Floating, critical and dimerized phases in a frustrated spin-3/2 chain

Abstract: We study spontaneous dimerization and emergent criticality in a spin-3/2 chain with antiferromagnetic nearest-neighbor $J_1$, next-nearest-neighbor $J_2$ and three-site $J_3$ interactions. In the absence of three-site interaction $J_3$, we provide evidence that the model undergoes a remarkable sequence of three phase transitions as a function of $J_2/J_1$, going successively through a critical commesurate phase, a partially dimerized gapped phase, a critical floating phase with quasi-long-range incommensurate order, to end up in a fully dimerized phase at very large $J_2/J_1$. In the field theory language, this implies that the coupling constant of the marginal operator responsible for dimerization changes sign three times.
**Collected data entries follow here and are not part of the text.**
(** * PAI voice notification server: a shallow embedding and its properties

    The development follows [voice-server/server.ts] (the cascading
    ElevenLabs / Piper / macOS variant).  JavaScript strings are sequences of
    UTF-16 code units, so that [length] is the [.length] of the source and
    an emoji outside the BMP is a surrogate pair.  The regular expressions
    of the source are written as terms of a small pattern type and run by a
    backtracking matcher; [replace] with the [g] flag is one left-to-right,
    non-overlapping replacement loop over it.  What the rest of the world
    answers (the ElevenLabs API, child processes, the file system, the clock)
    is an input of the model.

    The definitions come first, then the properties; the claims of the
    specification are the theorems named [C1_...] to [C10_...], and further
    properties read off the source are named [X1_...] to [X30_...]. *)

From Stdlib Require Import ZArith NArith Ascii String Bool Lia PrimFloat.
From stdpp Require Import gmap list strings pretty.

Set Warnings "-register-all".
Local Open Scope N_scope.

(** ** JavaScript strings *)

Abbreviation jstring := (list N).

(** An ASCII literal of the source as a list of code units. *)
Definition lit (s : string) : jstring :=
  (λ a, N_of_ascii a) <$> list_ascii_of_string s.

Module Chr.
Definition lt : N := 60.        (* < *)
Definition gt : N := 62.        (* > *)
Definition semicolon : N := 59.
Definition amp : N := 38.
Definition pipe : N := 124.
Definition backtick : N := 96.
Definition dollar : N := 36.
Definition backslash : N := 92.
Definition star : N := 42.
Definition hash : N := 35.
Definition dot : N := 46.
Definition slash : N := 47.
Definition lbracket : N := 91.
Definition rbracket : N := 93.
Definition underscore : N := 95.
Definition space : N := 32.
Definition newline : N := 10.
End Chr.

(** [\s] of an ECMAScript regular expression, which is also the set that
    [String.prototype.trim] strips: WhiteSpace and LineTerminator. *)
Definition is_space (c : N) : bool :=
  (c =? 9) || (c =? 10) || (c =? 11) || (c =? 12) || (c =? 13) || (c =? 32)
  || (c =? 0xA0) || (c =? 0x1680) || ((0x2000 <=? c) && (c <=? 0x200A))
  || (c =? 0x2028) || (c =? 0x2029) || (c =? 0x202F) || (c =? 0x205F)
  || (c =? 0x3000) || (c =? 0xFEFF).

(** [\w]: [A-Za-z0-9_]. *)
Definition is_word (c : N) : bool :=
  ((65 <=? c) && (c <=? 90)) || ((97 <=? c) && (c <=? 122))
  || ((48 <=? c) && (c <=? 57)) || (c =? Chr.underscore).

(** Lower-casing of one code unit, on the ASCII letters. *)
Definition lower_ascii (c : N) : N :=
  if (65 <=? c) && (c <=? 90) then c + 32 else c.

Definition toLowerCase (s : jstring) : jstring := lower_ascii <$> s.

Fixpoint takeWhile (p : N → bool) (s : jstring) : jstring :=
  match s with
  | c :: t => if p c then c :: takeWhile p t else []
  | [] => []
  end.

Fixpoint dropWhile (p : N → bool) (s : jstring) : jstring :=
  match s with
  | c :: t => if p c then dropWhile p t else s
  | [] => []
  end.

Definition trimStart (s : jstring) : jstring := dropWhile is_space s.
Definition trimEnd (s : jstring) : jstring := rev (dropWhile is_space (rev s)).

(** [s.trim()] *)
Definition trim (s : jstring) : jstring := trimEnd (trimStart s).

(** [s.substring(0, n)] *)
Definition substring0 (n : nat) (s : jstring) : jstring := take n s.

(** [s] starts with [p]. *)
Fixpoint startsWith (p s : jstring) : bool :=
  match p, s with
  | [], _ => true
  | a :: p', b :: s' => (a =? b) && startsWith p' s'
  | _ :: _, [] => false
  end.

(** [s] starts with the lower-case ASCII text [p], letter case ignored: the
    [i] flag.  Without the [u] flag a pattern letter below 128 is matched
    only by its two ASCII cases. *)
Fixpoint startsWith_ci (p s : jstring) : bool :=
  match p, s with
  | [], _ => true
  | a :: p', b :: s' => (a =? lower_ascii b) && startsWith_ci p' s'
  | _ :: _, [] => false
  end.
For large enough $J_3$, the fully dimerized phase is stabilized for all $J_2$, and the phase transitions between the critical phases and this phase are both Wess-Zumino-Witten (WZW) SU(2)$_3$ along part of the boundary and turn first order at some point due to the presence of a marginal operator in the WZW SU(2)$_3$ model. By contrast, the transition between the two dimerized phase is always first order, and the phase transitions between the partially dimerized phase and the critical phases are Kosterlitz-Thouless. Finally, we discuss the intriguing spin-1/2 edge states that emerge in the partially dimerized phase for even chains. Unlike their counterparts in the spin-1 chain, they are not confined and disappear upon increasing $J_2$ in favour of a reorganization of the dimerization pattern.